Issue: Were the rights violated of Schmerber in the taking of his blood
Due Process Claim under the 14th: In Rochin, the police forced the defendant into the hospital and made the doctor force a medication down his throat in order to have him throw up the two pills he swallowed. This conduct shocked the conscience and the conduct in the present case does not rise to this level
Self-Incrimination under the 5th: Privilege protects the accused from testifying against himself or provides the state with evidence of a testimony or communicative nature and here withdrawal of blood and use of analysis did not involve compulsion to these ends.

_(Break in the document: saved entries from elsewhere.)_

(* ===== verification/RtspTimer.v ===== *)
(** * Timers of the scheduler (rtsp/Timer.h, rtsp/Timer.cpp)

    [TimerQueue] keeps its timers in a map from identifiers and in a map ordered by
    deadline and identifier; both refer to the same [Timer] objects, [objects] here.
    [now] is the steady clock in milliseconds.  [callback] says what the callback of
    a timer returns at its [n]-th run of all; [fired] lists the identifiers whose
    callbacks ran. *)

From stdpp Require Import gmap.
From S2P Require Import Prelude.

Local Open Scope Z_scope.

Record Timer := mkTimer { interval : Z; nextTimeout : Z }.

(** An entry of [_events]: deadline, identifier, object. *)
Abbreviation entry := (Z * Z * nat)%type.

Record TimerQueue := mkQueue {
  objects : list Timer; timers : gmap Z nat; events : list entry; lastTimerId : Z; fired : list Z }.

Definition queue_new : TimerQueue := mkQueue [] ∅ [] 0 [].

(** [std::pair] compares the deadlines, then the identifiers. *)
Definition key_lt (a b : Z * Z) : bool := (a.1 <? b.1) || (a.1 =? b.1) && (a.2 <? b.2).
Definition key_eq (a b : Z * Z) : bool := (a.1 =? b.1) && (a.2 =? b.2).

(** [_events.emplace]: a key that is there stays. *)
Fixpoint emplace_event (k : Z * Z) (o : nat) (es : list entry) : list entry :=
  match es with
  | [] => [(k, o)]
  | (k', o') :: es' => if key_lt k k' then (k, o) :: es else if key_eq k k' then es else (k', o') :: emplace_event k o es'
  end.

Definition erase_event (k : Z * Z) (es : list entry) : list entry := List.filter (fun e => negb (key_eq e.1 k)) es.

(** [Timer::Timer] and [Timer::setNextTimeout]. *)
Definition new_timer (ms now : Z) : Timer := let i := if ms =? 0 then 1 else ms in mkTimer i (now + i).
Definition setNextTimeout (now : Z) (t : Timer) : Timer := mkTimer (interval t) (now + interval t).

(** [TimerQueue::addTimer] *)
Definition addTimer (now ms : Z) (q : TimerQueue) : Z * TimerQueue :=
  let timerId := u32 (lastTimerId q + 1) in
  let o := length (objects q) in
  (timerId, mkQueue (objects q ++ [new_timer ms now]) (match timers q !! timerId with None => <[timerId := o]> (timers q) | Some _ => timers q end)
     (emplace_event (now + ms, timerId) o (events q)) timerId (fired q)).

Privilege is a bar against compelling communications or testimony but that compulsion which makes a suspect or accused the source of real or physical evidence does not violate it.
Search and Seizure Violation of the 4th: Here there was a search violation was there was no warrant issued and a seizure violation as the defendant was not free to go about his daily business. However the arrest was reasonable and there was probable cause and the exigent circumstances justified the need to take the blood test without procuring a warrant.